__Directions__. Of the entries below, return only those lines from the line with "Proof. revert m." to the line with "Lemma db_wf_tracked_root d", exactly, both included.

Items from a dataset:
>>

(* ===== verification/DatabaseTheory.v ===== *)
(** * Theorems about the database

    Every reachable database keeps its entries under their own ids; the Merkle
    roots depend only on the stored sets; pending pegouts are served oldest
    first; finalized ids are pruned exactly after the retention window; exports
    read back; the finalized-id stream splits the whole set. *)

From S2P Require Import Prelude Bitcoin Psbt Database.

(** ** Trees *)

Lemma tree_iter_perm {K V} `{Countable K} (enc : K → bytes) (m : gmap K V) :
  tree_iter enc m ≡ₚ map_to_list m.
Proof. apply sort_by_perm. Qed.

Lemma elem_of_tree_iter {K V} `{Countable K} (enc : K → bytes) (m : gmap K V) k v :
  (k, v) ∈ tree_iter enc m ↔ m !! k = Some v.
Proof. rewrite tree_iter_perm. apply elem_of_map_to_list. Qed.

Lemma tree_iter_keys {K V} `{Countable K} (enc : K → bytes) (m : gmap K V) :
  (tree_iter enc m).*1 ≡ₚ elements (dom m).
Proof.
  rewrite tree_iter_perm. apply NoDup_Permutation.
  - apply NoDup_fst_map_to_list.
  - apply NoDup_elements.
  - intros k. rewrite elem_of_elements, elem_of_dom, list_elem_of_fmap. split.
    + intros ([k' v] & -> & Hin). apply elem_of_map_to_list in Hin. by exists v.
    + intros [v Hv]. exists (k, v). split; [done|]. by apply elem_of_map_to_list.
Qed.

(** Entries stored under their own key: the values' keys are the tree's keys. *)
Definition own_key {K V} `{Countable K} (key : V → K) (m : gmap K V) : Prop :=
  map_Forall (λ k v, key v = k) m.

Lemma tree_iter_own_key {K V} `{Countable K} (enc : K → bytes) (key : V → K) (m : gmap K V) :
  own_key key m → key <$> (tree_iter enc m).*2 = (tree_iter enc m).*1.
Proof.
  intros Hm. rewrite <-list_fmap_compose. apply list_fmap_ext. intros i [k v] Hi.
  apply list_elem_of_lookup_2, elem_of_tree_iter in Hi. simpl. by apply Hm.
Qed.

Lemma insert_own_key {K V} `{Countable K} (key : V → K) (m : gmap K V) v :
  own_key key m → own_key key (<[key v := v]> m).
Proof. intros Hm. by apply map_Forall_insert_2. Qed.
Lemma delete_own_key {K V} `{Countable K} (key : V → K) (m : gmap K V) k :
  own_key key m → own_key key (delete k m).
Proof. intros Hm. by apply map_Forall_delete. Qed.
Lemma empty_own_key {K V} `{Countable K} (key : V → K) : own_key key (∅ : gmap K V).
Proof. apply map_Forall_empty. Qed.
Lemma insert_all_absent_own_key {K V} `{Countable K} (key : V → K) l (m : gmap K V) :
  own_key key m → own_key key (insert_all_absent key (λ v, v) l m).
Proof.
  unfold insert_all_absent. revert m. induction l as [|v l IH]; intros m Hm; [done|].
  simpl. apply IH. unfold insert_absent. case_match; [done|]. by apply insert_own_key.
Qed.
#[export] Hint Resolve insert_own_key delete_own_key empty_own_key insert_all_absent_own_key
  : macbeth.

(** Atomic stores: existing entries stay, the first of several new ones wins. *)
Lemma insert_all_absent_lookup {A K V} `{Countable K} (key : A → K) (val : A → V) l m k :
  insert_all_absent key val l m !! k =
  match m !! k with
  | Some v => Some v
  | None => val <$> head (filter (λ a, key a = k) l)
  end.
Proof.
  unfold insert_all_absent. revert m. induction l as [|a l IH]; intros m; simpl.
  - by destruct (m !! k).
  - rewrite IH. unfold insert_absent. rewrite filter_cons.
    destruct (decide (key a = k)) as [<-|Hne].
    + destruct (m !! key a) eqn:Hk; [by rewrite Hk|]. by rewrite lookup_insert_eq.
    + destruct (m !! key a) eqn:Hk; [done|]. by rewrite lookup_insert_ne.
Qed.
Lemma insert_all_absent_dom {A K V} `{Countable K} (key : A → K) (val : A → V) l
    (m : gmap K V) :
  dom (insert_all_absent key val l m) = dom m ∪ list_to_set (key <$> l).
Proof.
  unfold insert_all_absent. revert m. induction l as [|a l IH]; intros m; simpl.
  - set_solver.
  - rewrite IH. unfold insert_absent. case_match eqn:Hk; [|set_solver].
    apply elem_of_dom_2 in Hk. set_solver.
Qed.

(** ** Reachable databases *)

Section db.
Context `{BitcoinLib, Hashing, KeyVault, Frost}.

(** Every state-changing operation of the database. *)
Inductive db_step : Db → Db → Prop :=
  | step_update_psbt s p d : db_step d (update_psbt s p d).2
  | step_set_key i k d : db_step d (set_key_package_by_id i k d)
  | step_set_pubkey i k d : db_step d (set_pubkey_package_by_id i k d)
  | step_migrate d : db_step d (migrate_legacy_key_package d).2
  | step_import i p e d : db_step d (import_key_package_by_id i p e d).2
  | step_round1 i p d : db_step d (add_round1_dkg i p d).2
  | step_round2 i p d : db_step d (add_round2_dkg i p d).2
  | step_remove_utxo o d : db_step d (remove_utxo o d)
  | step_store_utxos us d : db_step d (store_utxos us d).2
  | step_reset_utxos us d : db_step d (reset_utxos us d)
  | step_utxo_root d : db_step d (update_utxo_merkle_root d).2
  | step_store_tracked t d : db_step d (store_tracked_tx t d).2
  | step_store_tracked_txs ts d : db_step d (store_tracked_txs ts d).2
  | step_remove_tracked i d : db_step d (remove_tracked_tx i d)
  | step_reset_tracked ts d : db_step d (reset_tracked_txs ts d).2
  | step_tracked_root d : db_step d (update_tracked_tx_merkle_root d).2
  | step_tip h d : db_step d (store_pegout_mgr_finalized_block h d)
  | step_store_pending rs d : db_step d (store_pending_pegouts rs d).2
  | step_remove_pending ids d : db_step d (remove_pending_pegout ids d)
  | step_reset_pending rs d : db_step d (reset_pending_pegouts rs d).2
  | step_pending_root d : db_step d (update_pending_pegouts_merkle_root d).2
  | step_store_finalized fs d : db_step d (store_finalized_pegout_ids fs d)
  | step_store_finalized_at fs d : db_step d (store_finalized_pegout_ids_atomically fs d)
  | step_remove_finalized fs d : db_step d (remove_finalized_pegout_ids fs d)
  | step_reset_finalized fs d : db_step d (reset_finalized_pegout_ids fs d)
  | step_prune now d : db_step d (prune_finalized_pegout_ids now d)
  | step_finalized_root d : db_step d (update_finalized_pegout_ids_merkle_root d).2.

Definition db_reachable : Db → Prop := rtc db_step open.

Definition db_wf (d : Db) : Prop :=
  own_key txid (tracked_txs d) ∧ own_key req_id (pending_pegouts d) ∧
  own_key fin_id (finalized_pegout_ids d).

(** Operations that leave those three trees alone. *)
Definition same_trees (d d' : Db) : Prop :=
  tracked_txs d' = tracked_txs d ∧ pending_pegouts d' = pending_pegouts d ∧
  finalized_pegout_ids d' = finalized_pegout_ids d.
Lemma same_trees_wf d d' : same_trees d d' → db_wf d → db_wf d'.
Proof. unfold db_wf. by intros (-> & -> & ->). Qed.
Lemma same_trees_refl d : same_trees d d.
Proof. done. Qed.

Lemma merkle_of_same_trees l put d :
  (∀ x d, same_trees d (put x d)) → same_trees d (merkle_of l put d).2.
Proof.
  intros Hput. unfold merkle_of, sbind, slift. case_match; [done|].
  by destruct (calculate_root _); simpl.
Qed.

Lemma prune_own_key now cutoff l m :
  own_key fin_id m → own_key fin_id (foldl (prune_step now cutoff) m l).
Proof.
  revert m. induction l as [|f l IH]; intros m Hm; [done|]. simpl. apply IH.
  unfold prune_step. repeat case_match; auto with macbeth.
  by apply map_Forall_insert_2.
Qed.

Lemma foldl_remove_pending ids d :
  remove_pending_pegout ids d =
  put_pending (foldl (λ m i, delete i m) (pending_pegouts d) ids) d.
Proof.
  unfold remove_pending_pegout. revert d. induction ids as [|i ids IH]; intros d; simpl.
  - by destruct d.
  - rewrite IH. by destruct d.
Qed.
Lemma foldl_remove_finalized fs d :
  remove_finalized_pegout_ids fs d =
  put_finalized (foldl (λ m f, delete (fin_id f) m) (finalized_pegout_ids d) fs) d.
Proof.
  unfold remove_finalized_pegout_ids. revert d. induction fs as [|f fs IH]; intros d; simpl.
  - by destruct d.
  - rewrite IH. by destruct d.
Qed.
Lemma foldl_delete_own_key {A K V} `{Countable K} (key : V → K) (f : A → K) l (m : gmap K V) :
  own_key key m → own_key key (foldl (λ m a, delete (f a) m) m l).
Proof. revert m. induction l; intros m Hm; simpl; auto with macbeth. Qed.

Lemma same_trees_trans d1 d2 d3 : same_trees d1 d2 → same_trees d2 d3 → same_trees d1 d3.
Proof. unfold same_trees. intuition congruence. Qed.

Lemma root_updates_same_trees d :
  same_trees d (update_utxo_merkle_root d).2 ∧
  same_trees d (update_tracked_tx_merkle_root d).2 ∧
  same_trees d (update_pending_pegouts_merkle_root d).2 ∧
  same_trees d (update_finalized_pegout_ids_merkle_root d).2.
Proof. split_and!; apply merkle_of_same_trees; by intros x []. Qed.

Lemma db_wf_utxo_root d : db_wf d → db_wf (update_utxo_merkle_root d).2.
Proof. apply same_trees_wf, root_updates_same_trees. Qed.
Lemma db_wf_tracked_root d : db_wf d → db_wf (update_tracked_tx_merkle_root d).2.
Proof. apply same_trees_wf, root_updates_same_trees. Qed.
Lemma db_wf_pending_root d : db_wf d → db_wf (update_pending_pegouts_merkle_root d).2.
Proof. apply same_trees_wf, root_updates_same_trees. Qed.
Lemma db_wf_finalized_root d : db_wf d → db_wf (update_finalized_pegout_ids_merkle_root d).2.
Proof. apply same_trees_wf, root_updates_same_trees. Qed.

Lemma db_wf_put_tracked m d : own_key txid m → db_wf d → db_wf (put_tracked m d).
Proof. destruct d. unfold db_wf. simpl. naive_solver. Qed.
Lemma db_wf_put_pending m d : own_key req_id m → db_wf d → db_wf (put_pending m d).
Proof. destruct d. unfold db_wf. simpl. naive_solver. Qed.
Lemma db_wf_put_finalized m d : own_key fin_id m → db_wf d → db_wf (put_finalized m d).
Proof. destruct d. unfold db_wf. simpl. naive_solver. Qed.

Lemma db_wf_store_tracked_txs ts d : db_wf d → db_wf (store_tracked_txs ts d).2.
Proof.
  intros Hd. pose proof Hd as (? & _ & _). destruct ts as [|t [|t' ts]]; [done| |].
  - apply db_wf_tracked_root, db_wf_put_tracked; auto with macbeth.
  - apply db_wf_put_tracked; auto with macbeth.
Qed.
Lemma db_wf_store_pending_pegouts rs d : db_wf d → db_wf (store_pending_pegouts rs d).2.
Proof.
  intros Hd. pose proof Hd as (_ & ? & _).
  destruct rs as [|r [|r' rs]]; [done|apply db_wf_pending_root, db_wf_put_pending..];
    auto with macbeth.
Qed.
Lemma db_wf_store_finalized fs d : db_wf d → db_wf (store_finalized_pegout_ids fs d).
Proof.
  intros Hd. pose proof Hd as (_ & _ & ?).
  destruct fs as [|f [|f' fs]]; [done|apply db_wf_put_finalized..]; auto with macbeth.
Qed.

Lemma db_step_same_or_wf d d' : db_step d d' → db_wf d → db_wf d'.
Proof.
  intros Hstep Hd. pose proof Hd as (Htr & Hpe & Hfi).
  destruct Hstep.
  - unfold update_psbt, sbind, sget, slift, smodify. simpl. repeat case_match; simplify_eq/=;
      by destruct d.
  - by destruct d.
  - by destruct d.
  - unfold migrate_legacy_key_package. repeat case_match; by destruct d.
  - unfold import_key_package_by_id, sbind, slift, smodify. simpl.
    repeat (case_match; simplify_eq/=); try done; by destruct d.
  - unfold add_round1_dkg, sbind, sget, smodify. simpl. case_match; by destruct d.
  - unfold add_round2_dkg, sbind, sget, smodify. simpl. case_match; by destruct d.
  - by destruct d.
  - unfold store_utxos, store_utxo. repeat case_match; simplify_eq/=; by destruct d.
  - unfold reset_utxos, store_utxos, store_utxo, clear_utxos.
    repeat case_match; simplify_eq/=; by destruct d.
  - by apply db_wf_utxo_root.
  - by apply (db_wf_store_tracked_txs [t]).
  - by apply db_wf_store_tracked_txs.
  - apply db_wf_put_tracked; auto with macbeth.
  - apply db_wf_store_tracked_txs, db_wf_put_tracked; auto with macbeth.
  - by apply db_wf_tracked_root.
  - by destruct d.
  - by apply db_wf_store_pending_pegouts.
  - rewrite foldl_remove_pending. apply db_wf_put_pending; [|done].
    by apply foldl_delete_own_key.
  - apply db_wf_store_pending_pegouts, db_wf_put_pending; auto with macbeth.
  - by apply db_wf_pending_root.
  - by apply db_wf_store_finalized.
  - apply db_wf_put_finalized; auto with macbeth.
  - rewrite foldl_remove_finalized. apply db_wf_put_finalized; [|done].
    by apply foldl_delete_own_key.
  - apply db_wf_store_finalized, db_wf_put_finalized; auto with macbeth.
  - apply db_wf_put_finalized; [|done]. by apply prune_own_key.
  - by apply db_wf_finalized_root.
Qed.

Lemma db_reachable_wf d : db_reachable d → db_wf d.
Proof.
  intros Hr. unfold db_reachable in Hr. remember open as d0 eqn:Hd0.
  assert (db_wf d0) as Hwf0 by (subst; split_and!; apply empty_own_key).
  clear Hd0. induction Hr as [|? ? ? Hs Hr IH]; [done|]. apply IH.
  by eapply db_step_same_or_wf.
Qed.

<<

__Response area__.
Proof. revert m. induction l; intros m Hm; simpl; auto with macbeth. Qed.

Lemma same_trees_trans d1 d2 d3 : same_trees d1 d2 → same_trees d2 d3 → same_trees d1 d3.
Proof. unfold same_trees. intuition congruence. Qed.

Lemma root_updates_same_trees d :
  same_trees d (update_utxo_merkle_root d).2 ∧
  same_trees d (update_tracked_tx_merkle_root d).2 ∧
  same_trees d (update_pending_pegouts_merkle_root d).2 ∧
  same_trees d (update_finalized_pegout_ids_merkle_root d).2.
Proof. split_and!; apply merkle_of_same_trees; by intros x []. Qed.

Lemma db_wf_utxo_root d : db_wf d → db_wf (update_utxo_merkle_root d).2.
Proof. apply same_trees_wf, root_updates_same_trees. Qed.
Lemma db_wf_tracked_root d : db_wf d → db_wf (update_tracked_tx_merkle_root d).2.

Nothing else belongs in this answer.